=== Begin Enclosure ===

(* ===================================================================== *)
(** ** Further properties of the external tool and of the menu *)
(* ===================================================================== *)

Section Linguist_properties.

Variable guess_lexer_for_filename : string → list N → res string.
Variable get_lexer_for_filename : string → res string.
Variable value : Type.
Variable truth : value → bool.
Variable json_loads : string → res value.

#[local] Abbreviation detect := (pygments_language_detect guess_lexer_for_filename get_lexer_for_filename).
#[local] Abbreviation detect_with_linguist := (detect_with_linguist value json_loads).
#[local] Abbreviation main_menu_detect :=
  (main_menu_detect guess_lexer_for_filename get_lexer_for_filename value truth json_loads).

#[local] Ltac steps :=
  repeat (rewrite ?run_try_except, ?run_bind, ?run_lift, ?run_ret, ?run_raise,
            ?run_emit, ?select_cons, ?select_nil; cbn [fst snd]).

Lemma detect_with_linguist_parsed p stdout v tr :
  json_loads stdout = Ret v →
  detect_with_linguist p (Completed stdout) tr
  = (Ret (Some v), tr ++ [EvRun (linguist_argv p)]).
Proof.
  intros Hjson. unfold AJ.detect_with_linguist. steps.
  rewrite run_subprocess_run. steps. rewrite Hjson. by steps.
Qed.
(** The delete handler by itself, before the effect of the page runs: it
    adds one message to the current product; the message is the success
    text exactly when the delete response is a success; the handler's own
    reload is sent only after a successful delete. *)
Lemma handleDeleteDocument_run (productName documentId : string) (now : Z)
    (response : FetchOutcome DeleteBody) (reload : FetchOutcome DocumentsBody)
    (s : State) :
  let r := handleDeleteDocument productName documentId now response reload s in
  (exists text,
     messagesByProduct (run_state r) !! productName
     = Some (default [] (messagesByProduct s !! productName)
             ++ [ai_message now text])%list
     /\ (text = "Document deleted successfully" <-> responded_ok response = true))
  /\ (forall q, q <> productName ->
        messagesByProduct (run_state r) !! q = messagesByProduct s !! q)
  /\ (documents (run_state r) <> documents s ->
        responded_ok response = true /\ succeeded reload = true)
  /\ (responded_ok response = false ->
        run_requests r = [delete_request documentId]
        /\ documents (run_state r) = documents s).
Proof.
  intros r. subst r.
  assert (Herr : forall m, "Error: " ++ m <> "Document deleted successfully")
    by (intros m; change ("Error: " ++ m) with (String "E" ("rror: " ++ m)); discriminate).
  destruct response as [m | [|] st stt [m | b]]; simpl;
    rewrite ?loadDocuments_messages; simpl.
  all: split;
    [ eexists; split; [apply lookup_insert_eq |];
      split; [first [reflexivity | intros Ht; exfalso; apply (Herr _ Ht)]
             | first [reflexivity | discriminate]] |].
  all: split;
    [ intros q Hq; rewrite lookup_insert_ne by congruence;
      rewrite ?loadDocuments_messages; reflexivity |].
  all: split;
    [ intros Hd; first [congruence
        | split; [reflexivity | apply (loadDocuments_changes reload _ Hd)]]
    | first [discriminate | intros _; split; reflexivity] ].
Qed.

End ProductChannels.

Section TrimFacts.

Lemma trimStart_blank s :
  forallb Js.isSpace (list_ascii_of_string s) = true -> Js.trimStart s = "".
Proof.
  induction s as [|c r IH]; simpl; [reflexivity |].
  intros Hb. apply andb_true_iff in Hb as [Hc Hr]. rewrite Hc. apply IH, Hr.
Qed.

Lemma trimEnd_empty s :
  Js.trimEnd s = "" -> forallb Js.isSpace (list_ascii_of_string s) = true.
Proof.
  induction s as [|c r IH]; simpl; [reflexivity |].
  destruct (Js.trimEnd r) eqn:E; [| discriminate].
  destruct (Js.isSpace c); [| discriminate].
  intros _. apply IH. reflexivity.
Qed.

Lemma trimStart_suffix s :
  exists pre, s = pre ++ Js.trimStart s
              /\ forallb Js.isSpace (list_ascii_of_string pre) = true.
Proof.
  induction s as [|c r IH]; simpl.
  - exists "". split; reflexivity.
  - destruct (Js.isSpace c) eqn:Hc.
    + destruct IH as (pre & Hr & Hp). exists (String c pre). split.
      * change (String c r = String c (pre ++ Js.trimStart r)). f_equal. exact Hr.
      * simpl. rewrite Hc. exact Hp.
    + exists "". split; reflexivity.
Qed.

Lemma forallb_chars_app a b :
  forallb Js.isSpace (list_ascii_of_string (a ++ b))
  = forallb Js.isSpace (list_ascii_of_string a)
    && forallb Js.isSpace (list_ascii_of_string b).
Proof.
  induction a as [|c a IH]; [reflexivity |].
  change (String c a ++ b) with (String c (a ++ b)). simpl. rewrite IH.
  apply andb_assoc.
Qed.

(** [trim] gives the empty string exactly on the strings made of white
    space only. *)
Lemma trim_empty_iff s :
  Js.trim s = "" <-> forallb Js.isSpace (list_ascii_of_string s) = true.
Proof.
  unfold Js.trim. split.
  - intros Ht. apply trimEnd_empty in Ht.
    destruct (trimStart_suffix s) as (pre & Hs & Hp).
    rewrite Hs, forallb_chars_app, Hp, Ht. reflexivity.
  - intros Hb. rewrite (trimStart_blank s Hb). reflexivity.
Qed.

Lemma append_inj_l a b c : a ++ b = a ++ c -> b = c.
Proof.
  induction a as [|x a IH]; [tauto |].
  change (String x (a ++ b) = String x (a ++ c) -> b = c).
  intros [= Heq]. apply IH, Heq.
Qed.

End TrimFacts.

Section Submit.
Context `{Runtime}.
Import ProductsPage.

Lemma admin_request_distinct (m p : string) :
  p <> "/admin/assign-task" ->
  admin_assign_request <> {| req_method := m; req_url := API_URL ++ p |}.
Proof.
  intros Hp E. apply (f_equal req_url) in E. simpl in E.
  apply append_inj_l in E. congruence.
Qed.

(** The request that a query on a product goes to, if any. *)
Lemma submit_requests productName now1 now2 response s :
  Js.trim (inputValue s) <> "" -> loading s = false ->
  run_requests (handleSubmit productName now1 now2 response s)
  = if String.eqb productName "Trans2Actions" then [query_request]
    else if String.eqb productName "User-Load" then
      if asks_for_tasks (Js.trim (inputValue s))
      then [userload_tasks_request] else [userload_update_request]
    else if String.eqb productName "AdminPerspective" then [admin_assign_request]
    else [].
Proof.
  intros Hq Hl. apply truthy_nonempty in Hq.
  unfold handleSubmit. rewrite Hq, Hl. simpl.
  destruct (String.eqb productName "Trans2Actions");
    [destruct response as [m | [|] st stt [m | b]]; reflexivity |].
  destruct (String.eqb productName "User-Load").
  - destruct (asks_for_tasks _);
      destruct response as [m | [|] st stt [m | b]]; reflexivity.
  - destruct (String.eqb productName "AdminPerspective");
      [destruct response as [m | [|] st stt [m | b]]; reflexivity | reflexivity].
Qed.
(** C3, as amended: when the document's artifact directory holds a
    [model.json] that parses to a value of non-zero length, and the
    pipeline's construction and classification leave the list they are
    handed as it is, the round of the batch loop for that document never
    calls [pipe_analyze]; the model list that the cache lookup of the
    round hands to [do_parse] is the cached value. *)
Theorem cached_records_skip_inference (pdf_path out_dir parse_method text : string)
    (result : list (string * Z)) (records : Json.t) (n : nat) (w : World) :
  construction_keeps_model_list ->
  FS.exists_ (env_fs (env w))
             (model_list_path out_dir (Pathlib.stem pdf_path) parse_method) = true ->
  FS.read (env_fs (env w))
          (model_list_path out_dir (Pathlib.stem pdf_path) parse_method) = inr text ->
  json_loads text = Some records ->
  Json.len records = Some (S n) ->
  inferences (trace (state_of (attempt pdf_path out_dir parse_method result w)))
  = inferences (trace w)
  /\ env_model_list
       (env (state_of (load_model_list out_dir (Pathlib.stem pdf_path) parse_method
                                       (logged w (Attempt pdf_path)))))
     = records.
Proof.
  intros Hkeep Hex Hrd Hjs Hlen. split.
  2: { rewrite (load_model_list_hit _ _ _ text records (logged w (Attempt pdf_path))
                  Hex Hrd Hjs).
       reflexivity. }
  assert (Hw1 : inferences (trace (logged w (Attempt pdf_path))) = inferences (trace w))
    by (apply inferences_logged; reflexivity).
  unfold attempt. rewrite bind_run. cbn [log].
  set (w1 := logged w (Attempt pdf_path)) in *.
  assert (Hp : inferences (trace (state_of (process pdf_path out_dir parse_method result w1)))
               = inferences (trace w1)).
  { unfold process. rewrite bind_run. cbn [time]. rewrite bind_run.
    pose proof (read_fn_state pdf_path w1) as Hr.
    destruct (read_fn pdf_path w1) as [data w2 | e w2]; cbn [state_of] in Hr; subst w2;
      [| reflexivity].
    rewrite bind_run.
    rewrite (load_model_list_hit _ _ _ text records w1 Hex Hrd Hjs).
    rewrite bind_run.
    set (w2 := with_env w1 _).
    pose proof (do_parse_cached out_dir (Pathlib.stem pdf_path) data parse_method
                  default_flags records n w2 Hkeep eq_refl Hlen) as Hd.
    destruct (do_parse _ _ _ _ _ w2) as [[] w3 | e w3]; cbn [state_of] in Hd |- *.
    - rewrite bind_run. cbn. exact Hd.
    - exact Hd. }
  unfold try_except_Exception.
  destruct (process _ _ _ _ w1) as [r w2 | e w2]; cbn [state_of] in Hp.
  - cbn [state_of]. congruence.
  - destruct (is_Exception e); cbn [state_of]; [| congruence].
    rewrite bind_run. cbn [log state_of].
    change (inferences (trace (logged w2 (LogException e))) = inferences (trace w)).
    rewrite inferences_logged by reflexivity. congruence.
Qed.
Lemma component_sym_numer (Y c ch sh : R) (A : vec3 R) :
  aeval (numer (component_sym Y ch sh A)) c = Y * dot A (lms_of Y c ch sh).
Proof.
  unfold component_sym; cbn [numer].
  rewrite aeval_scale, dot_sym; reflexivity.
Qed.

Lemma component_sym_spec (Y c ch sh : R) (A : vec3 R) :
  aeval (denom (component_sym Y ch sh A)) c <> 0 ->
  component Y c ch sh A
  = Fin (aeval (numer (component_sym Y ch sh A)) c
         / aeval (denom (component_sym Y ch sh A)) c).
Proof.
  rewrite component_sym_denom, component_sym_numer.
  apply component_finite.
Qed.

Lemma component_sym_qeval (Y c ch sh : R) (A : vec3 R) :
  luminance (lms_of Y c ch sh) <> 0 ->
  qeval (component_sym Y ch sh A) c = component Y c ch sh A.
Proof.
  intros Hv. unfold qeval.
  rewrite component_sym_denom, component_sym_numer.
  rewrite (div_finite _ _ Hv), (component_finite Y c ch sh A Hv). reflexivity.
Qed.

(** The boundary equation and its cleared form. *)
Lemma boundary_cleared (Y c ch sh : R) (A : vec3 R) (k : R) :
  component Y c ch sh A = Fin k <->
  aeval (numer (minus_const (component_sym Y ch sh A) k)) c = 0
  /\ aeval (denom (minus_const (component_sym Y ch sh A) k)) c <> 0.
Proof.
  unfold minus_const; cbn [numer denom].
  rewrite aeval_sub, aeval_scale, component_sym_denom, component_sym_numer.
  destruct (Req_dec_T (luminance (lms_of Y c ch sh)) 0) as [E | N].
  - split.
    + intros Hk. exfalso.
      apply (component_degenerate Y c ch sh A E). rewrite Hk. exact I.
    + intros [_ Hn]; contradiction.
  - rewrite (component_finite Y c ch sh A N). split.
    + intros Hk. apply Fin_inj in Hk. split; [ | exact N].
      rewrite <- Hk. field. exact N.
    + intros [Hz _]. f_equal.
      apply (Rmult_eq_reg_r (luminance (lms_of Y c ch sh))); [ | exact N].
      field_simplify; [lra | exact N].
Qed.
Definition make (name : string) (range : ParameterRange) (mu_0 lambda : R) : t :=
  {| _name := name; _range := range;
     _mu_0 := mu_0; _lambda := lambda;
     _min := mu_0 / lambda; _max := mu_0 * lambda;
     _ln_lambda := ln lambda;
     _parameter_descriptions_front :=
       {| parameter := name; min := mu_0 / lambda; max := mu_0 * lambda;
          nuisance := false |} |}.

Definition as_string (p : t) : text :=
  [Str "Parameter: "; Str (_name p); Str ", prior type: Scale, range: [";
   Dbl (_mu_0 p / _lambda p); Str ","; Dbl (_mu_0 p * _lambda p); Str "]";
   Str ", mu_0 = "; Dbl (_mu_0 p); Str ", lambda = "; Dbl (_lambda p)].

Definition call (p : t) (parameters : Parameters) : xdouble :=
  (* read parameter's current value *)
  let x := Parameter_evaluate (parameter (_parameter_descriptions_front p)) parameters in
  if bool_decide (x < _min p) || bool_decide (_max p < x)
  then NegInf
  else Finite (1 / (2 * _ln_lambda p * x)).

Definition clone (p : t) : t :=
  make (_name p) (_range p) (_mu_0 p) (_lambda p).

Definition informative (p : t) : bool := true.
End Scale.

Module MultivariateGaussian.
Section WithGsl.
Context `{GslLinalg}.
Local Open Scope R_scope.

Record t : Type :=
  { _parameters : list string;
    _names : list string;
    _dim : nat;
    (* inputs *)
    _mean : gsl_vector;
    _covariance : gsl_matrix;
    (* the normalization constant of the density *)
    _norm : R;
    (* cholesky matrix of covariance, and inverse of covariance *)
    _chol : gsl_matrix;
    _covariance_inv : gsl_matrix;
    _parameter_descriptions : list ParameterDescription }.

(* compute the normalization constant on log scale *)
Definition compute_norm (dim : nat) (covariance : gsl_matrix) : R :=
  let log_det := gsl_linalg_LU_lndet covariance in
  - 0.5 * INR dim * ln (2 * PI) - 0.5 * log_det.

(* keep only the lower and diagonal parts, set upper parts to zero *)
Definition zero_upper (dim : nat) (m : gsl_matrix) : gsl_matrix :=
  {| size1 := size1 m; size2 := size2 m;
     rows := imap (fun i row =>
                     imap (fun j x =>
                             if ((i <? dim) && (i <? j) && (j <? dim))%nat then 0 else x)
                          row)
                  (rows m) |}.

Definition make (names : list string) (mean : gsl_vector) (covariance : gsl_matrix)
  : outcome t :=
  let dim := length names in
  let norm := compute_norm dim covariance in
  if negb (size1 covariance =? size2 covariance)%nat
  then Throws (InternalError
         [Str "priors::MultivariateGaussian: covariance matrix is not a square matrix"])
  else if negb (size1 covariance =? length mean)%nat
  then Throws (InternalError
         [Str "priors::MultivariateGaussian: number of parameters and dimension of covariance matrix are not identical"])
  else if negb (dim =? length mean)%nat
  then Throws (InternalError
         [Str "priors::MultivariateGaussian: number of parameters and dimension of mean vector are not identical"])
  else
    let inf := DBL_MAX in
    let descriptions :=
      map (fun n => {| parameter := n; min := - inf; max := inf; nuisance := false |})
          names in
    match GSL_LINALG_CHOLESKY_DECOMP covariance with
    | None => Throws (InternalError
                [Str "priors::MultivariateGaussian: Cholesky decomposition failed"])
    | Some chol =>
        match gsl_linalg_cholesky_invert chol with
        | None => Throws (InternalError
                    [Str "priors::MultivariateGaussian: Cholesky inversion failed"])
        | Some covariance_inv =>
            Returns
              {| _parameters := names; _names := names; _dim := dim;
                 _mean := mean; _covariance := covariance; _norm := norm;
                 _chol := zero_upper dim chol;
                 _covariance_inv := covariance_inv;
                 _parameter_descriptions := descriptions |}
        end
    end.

=== End Enclosure ===

* _Activity_
Repeat word for word the lines above that run from the line containing "Lemma detect_with_linguist_parsed p" through the line containing "(** The delete", both ends included, and nothing else.

* _Expected output_
Lemma detect_with_linguist_parsed p stdout v tr :
  json_loads stdout = Ret v →
  detect_with_linguist p (Completed stdout) tr
  = (Ret (Some v), tr ++ [EvRun (linguist_argv p)]).
Proof.
  intros Hjson. unfold AJ.detect_with_linguist. steps.
  rewrite run_subprocess_run. steps. rewrite Hjson. by steps.
Qed.
(** The delete handler by itself, before the effect of the page runs: it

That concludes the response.